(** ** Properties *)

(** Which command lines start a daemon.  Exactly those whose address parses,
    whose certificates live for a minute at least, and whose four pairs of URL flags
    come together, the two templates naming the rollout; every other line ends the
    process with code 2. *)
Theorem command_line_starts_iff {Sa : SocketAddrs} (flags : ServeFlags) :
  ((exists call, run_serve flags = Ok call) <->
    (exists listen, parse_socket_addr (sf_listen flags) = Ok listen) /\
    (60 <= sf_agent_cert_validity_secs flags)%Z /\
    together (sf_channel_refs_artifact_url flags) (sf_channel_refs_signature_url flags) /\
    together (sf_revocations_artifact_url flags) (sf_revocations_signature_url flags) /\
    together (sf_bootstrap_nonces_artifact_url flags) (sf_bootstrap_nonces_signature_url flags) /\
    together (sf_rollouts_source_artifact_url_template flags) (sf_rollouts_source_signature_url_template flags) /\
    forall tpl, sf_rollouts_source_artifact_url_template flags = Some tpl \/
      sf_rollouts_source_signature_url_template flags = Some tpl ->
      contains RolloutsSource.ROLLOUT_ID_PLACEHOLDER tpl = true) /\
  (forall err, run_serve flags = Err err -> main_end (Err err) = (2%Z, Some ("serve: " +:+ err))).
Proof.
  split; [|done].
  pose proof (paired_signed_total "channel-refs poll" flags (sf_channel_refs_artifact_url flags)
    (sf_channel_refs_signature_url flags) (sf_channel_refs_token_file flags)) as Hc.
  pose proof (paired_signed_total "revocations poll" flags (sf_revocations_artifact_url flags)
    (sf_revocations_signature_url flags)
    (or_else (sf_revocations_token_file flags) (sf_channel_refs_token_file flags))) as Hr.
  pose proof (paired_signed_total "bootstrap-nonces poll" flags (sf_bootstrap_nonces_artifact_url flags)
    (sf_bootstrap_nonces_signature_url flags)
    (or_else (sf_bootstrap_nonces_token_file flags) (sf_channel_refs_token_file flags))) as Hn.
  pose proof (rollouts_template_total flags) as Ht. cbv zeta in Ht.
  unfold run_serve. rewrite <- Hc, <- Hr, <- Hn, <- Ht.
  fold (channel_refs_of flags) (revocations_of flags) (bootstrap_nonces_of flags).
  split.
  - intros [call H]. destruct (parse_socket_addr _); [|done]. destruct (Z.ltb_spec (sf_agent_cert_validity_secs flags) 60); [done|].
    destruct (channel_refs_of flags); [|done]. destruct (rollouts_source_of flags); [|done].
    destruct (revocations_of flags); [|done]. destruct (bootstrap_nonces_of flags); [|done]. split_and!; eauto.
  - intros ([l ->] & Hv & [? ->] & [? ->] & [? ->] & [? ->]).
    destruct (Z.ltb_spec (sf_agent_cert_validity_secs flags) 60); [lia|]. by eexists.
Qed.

- - - - -

**To do**
Only the lines from the first line of the records through the line containing "together (sf_revocations_artifact_url flags)" should be repeated, exactly as they appear.

**Solution to the exercise**
(** ** Properties *)

(** Which command lines start a daemon.  Exactly those whose address parses,
    whose certificates live for a minute at least, and whose four pairs of URL flags
    come together, the two templates naming the rollout; every other line ends the
    process with code 2. *)
Theorem command_line_starts_iff {Sa : SocketAddrs} (flags : ServeFlags) :
  ((exists call, run_serve flags = Ok call) <->
    (exists listen, parse_socket_addr (sf_listen flags) = Ok listen) /\
    (60 <= sf_agent_cert_validity_secs flags)%Z /\
    together (sf_channel_refs_artifact_url flags) (sf_channel_refs_signature_url flags) /\
    together (sf_revocations_artifact_url flags) (sf_revocations_signature_url flags) /\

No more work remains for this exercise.